Task objective:
Up to and including the line that contains "pose proof (count_nonneg", return every line from the start of the data, unchanged.

Provided data:
Lemma inv_push s i t ws cs :
  inv s → workers s ≠ [] → isFull (queue_ s) = false → notify waiting wake_worker (workers s) ws →
  inv (mkState (queue_ s ++ [t]) (running_ s) ws (<[i := Outside]> cs)
         (submitted s ++ [t]) (taken s) (executed s)).
Proof.
  intros [Hz Hf Ho Hb Hw Hs] Hne Hfull Hn. pose proof (notify_counts _ _ Hn) as [N1 N2].
  pose proof (count_nonneg waiting (workers s)). constructor; cbn.
  - intros ->. by apply notify_nil in Hn.
  - by rewrite Hf, <- app_assoc.
  - unfold in_execution in *. cbn. by rewrite (in_execution_wake _ _ Hn).
  - intros Hm. rewrite zlen_app. change (zlen [t]) with 1. unfold isFull in Hfull. lia.
  - intros Hp. rewrite zlen_app. change (zlen [t]) with 1.
    destruct (decide (count waiting (workers s) = 0)); [rewrite N2 in Hp by done; lia|].
    destruct N1 as [N1 N1']; lia.
  - intros Hr. specialize (Hs Hr). by rewrite N2.
Qed.

Lemma tp_inv_step s s' : step s s' → inv s → inv s'.
Proof.
  intros Hs Hi. destruct Hs.
  - eapply inv_worker; eauto; done.
  - eapply inv_worker; eauto; done.
  - eapply inv_worker; eauto.
  - eapply inv_worker; eauto; done.
  - by apply inv_take.
  - destruct Hi as [Hz Hf Ho Hb Hw Hst]. constructor; cbn; try done.
    + intros E. by apply (insert_nil_inv _ _ _ _ H) in E.
    + unfold in_execution in *. cbn. rewrite Ho, <- (in_execution_done _ _ _ H).
      by rewrite <- app_assoc.
    + counts H. intros. lia.
    + intros. counts H. specialize (Hst ltac:(done)). lia.
  - destruct Hi as [Hz Hf Ho Hb Hw Hst]. constructor; cbn; try done.
    + rewrite Hf, (Hz H0). by rewrite !app_nil_r.
    + unfold in_execution in *. cbn. rewrite Ho, H0. cbn. by rewrite !app_nil_r.
  - destruct Hi. by constructor.
  - destruct Hi. by constructor.
  - by apply inv_push.
  - destruct Hi as [Hz Hf Ho Hb Hw Hst]. constructor; cbn; try done.
    + intros E. apply fmap_nil_inv in E. auto.
    + unfold in_execution in *. cbn. by rewrite in_execution_wake_all.
    + rewrite count_wake_all. lia.
    + intros _. apply count_wake_all.
  - eapply inv_worker; eauto; done.
  - destruct Hi. by constructor.
Qed.
(* ===== verification/Latch.v ===== *)
(** * Latch and pool of loops ([base/CountDownLatch.cc],
    [net/EventLoopThreadPool.cc])

    The latch is a step relation like the blocking queues; the pool of loops is a
    state machine of the base loop's thread. *)

From stdpp Require Import sets relations.
From S2P Require Import Prelude Endian Format.

Module CountDownLatch.

Inductive thread :=
  | Outside
  | Entering              (* in wait(), about to hold the mutex *)
  | Waiting               (* in condition_.wait() *)
  | Returned.

Definition waiting (t : thread) : bool := match t with Waiting => true | _ => false end.
Definition wake (t : thread) : thread := match t with Waiting => Entering | _ => t end.

Record state := mkState { count_ : Z; threads : list thread; downs : Z }.

Definition initial (count : Z) (n : nat) : state := mkState count (replicate n Outside) 0.

Definition countDown (s : state) : state :=
  let count := count_ s - 1 in
  mkState count (if count =? 0 then wake <$> threads s else threads s) (downs s + 1).

Inductive latch_step : state → state → Prop :=
  | Wait s i : threads s !! i = Some Outside →
      latch_step s (mkState (count_ s) (<[i := Entering]> (threads s)) (downs s))
  | Sleep s i : threads s !! i = Some Entering → 0 < count_ s →
      latch_step s (mkState (count_ s) (<[i := Waiting]> (threads s)) (downs s))
  | Return s i : threads s !! i = Some Entering → ¬ 0 < count_ s →
      latch_step s (mkState (count_ s) (<[i := Returned]> (threads s)) (downs s))
  | CountDown s : - 2 ^ 31 < count_ s → latch_step s (countDown s)
  | Spurious s i : threads s !! i = Some Waiting →
      latch_step s (mkState (count_ s) (<[i := Entering]> (threads s)) (downs s)).

Record inv (count : Z) (s : state) : Prop := {
  inv_count : count_ s = count - downs s;
  inv_open : ¬ 0 < count_ s → ∀ i, threads s !! i ≠ Some Waiting;
  inv_closed : 0 < count_ s → ∀ i, threads s !! i ≠ Some Returned
}.

Lemma lookup_insert_not {A} (l : list A) i j x y :
  x ≠ y → l !! j ≠ Some y → <[i := x]> l !! j ≠ Some y.
Proof.
  intros Hxy Hl E. apply list_lookup_insert_Some in E as [(-> & -> & _)|[_ E]]; done.
Qed.

Lemma latch_inv_step count s s' : latch_step s s' → inv count s → inv count s'.
Proof.
  intros Hs [Hc Ho Hcl]. destruct Hs as [s i Hi|s i Hi Hp|s i Hi Hp|s Hr|s i Hi].
  - constructor; cbn; [done|..]; intros H j; apply lookup_insert_not; auto.
  - constructor; cbn; [done|done|]; intros H j; apply lookup_insert_not; auto.
  - constructor; cbn; [done| |done]; intros H j; apply lookup_insert_not; auto.
  - constructor; cbn; [lia|..].
    + intros H j. destruct (Z.eqb_spec (count_ s - 1) 0) as [E|E].
      * rewrite list_lookup_fmap. destruct (threads s !! j) as [[]|]; done.
      * apply Ho. lia.
    + intros H j. rewrite (proj2 (Z.eqb_neq _ _)) by lia. apply Hcl. lia.
  - constructor; cbn; [done|..]; intros H j; apply lookup_insert_not; auto.
Qed.

Lemma latch_reachable_inv count n s : rtc latch_step (initial count n) s → inv count s.
Proof.
  intros Hr. assert (inv count (initial count n)) as H0.
  { constructor; cbn; [lia|..]; intros _ i E; by apply lookup_replicate in E as [? _]. }
  revert H0. induction Hr as [|s s' s'' Hs _ IH]; [done|]. intros H0. apply IH. by eapply latch_inv_step.
Qed.

(** [wait()] returns only after [count] calls of [countDown()], and once they
    have been made no thread is left sleeping in [wait()]. *)
Theorem latch_opens count n s :
  rtc latch_step (initial count n) s →
  (∀ i, threads s !! i = Some Returned → count ≤ downs s) ∧
  (count ≤ downs s → ∀ i, threads s !! i ≠ Some Waiting).
Proof.
  intros Hr. destruct (latch_reachable_inv count n s Hr) as [Hc Ho Hcl]. split.
  - intros i Hi. destruct (decide (0 < count_ s)) as [Hp|]; [by destruct (Hcl Hp i)|lia].
  - intros Hd. apply Ho. lia.
Qed.

Lemma latch_opens_witness :
  1 ≤ 0 + 1 ∧ ∀ i, [Returned] !! i ≠ Some Waiting.
Proof.
  assert (rtc latch_step (initial 1 1) (mkState 0 [Returned] (0 + 1))) as Hr.
  { eapply rtc_l; [by apply (Wait _ 0)|]. cbn. eapply rtc_l; [by apply (Sleep _ 0)|]. cbn.
    eapply rtc_l; [by apply CountDown|]. cbn. eapply rtc_l; [by apply (Return _ 0)|]. apply rtc_refl. }
  destruct (latch_opens 1 1 _ Hr) as [H1 H2]. split; [exact (H1 0%nat eq_refl)|]. apply H2. cbn. lia.
Defined.

End CountDownLatch.

Module EventLoopThreadPool.

(** Loops are named by their addresses. *)
Record pool := mkPool {
  baseLoop_ : Z;
  name_ : bytes;
  started_ : bool;
  numThreads_ : Z;
  next_ : Z;
  loops_ : list Z
}.

Definition make (baseLoop : Z) (nameArg : bytes) : pool := mkPool baseLoop nameArg false 0 0 [].
Definition setThreadNum (n : Z) (p : pool) : pool :=
  mkPool (baseLoop_ p) (name_ p) (started_ p) n (next_ p) (loops_ p).

(** The name of the i-th thread. *)
Definition thread_name (p : pool) (i : Z) : bytes :=
  Format.snprintf (zlen (name_ p) + 32) (name_ p ++ Format.dec i).

(** [startLoop i] is the loop the i-th new thread hands over; [inLoop]: the caller is
    in the base loop's thread. *)
Definition start (inLoop : bool) (startLoop : Z → Z) (p : pool) : result pool :=
  _ ← check (negb (started_ p));
  if inLoop then
    Ok (mkPool (baseLoop_ p) (name_ p) true (numThreads_ p) (next_ p)
          (loops_ p ++ ((λ i, startLoop (Z.of_nat i)) <$> seq 0 (Z.to_nat (numThreads_ p)))))
  else Fail FatalLog.

Definition getNextLoop (inLoop : bool) (p : pool) : result (Z * pool) :=
  if inLoop then
    _ ← check (started_ p);
    match loops_ p with
    | [] => Ok (baseLoop_ p, p)
    | _ =>
        match loops_ p !! Z.to_nat (next_ p) with
        | None => Fail OutOfRange
        | Some loop =>
            let next := next_ p + 1 in
            let next := if zlen (loops_ p) <=? next then 0 else next in
            Ok (loop, mkPool (baseLoop_ p) (name_ p) (started_ p) (numThreads_ p) next (loops_ p))
        end
    end
  else Fail FatalLog.

Definition getLoopForHash (inLoop : bool) (hashCode : Z) (p : pool) : result Z :=
  if inLoop then
    match loops_ p with
    | [] => Ok (baseLoop_ p)
    | _ => match loops_ p !! Z.to_nat (hashCode mod zlen (loops_ p)) with
           | None => Fail OutOfRange
           | Some loop => Ok loop
           end
    end
  else Fail FatalLog.

Definition getAllLoops (inLoop : bool) (p : pool) : result (list Z) :=
  if inLoop then
    _ ← check (started_ p);
    Ok (match loops_ p with [] => [baseLoop_ p] | l => l end)
  else Fail FatalLog.

(** The loops of the next [n] connections. *)
Fixpoint next_loops (n : nat) (p : pool) : result (list Z) :=
  match n with
  | O => Ok []
  | S n => r ← getNextLoop true p; ls ← next_loops n r.2; Ok (r.1 :: ls)
  end.

Lemma next_loops_from n : ∀ p,
  started_ p = true → loops_ p ≠ [] → 0 ≤ next_ p < zlen (loops_ p) →
  ∃ l, next_loops n p = Ok l ∧ length l = n ∧
    ∀ i, (i < n)%nat → l !! i = loops_ p !! Z.to_nat ((next_ p + Z.of_nat i) mod zlen (loops_ p)).
Proof.
  induction n as [|n IH]; intros p Hs Hne Hn; [exists []; split_and!; [done..|]; intros i Hi; lia|].
  cbn [next_loops]. unfold getNextLoop at 1. rewrite Hs. cbn [check mbind result_bind].
  destruct (lookup_lt_is_Some_2 (loops_ p) (Z.to_nat (next_ p))) as [loop Hl]; [unfold zlen in Hn; lia|].
  rewrite Hl. destruct (loops_ p) as [|x q] eqn:El; [done|]. rewrite <- El in *. cbn [mbind result_bind].
  set (next := if _ <=? _ then _ else _).
  assert (0 ≤ next < zlen (loops_ p) ∧ next = (next_ p + 1) mod zlen (loops_ p)) as [Hnx Emod].
  { unfold next. destruct (Z.leb_spec (zlen (loops_ p)) (next_ p + 1)).
    - split; [lia|]. replace (next_ p + 1) with (zlen (loops_ p)) by lia. by rewrite Z.mod_same by lia.
    - split; [lia|]. by rewrite Z.mod_small by lia. }
  destruct (IH (mkPool (baseLoop_ p) (name_ p) true (numThreads_ p) next (loops_ p)))
    as (l & E & Hlen & Hall); try done.
  cbn [snd fst]. rewrite E. cbn. eexists. split; [done|]. split; [cbn; by rewrite Hlen|].
  intros [|i] Hi.
  - cbn. rewrite Z.add_0_r, Z.mod_small by lia. done.
  - cbn [lookup list_lookup]. rewrite Hall by lia. cbn [loops_ next_].
    rewrite Emod, Zplus_mod_idemp_l. by replace (next_ p + Z.of_nat (S i)) with (next_ p + 1 + Z.of_nat i) by lia.
Qed.

Lemma next_loops_base k base name :
  next_loops k (mkPool base name true 0 0 []) = Ok (replicate k base).
Proof. induction k as [|k IH]; [done|]. cbn. by rewrite IH. Qed.

(** After [start] with [n > 0] threads the loops are handed out in turn: the
    i-th call returns the loop of thread [i mod n], with no out-of-range access;
    without threads every call returns the base loop. *)
Theorem round_robin base name n startLoop k :
  0 ≤ n < 2 ^ 31 →
  ∃ p l, start true startLoop (setThreadNum n (make base name)) = Ok p ∧
    next_loops k p = Ok l ∧ length l = k ∧
    ∀ i, (i < k)%nat →
      l !! i = Some (if n =? 0 then base else startLoop (Z.of_nat i mod n)).
Proof.
  intros Hn. unfold start. cbn. destruct (Z.eqb_spec n 0) as [->|Hnz].
  - eexists. exists (replicate k base). split; [done|]. split_and!.
    + exact (next_loops_base k base name).
    + apply length_replicate.
    + intros i Hi. by apply lookup_replicate_2.
  - set (loops := (λ i, startLoop (Z.of_nat i)) <$> seq 0 (Z.to_nat n)).
    assert (zlen loops = n) as Hlen by (unfold zlen, loops; rewrite length_fmap, length_seq; lia).
    destruct (next_loops_from k (mkPool base name true n 0 loops)) as (l & E & Hl & Hall); try done; cbn.
    { intros E. rewrite E, zlen_nil in Hlen. congruence. } { lia. }
    eexists. exists l. split; [done|]. split_and!; try done. intros i Hi. rewrite Hall by done.
    cbn [loops_ next_]. rewrite Z.add_0_l, Hlen. pose proof (Z.mod_pos_bound (Z.of_nat i) n ltac:(lia)) as Hm.
    unfold loops. rewrite list_lookup_fmap, lookup_seq_lt by lia. cbn [fmap option_fmap option_map].
    rewrite Nat.add_0_l. do 2 f_equal. lia.
Qed.

Lemma round_robin_witness :
  ∃ p l, start true (λ i, 100 + i) (setThreadNum 2 (make 7 [])) = Ok p ∧ next_loops 3 p = Ok l ∧
    l = [100; 101; 100].
Proof.
  destruct (round_robin 7 [] 2 (λ i, 100 + i) 3) as (p & l & E1 & E2 & _); [lia|].
  exists p, l. split; [exact E1|]. split; [exact E2|]. vm_compute in E1. injection E1 as <-.
  vm_compute in E2. by injection E2 as <-.
Defined.

End EventLoopThreadPool.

Answer for this exercise:
Lemma inv_push s i t ws cs :
  inv s → workers s ≠ [] → isFull (queue_ s) = false → notify waiting wake_worker (workers s) ws →
  inv (mkState (queue_ s ++ [t]) (running_ s) ws (<[i := Outside]> cs)
         (submitted s ++ [t]) (taken s) (executed s)).
Proof.
  intros [Hz Hf Ho Hb Hw Hs] Hne Hfull Hn. pose proof (notify_counts _ _ Hn) as [N1 N2].
  pose proof (count_nonneg waiting (workers s)). constructor; cbn.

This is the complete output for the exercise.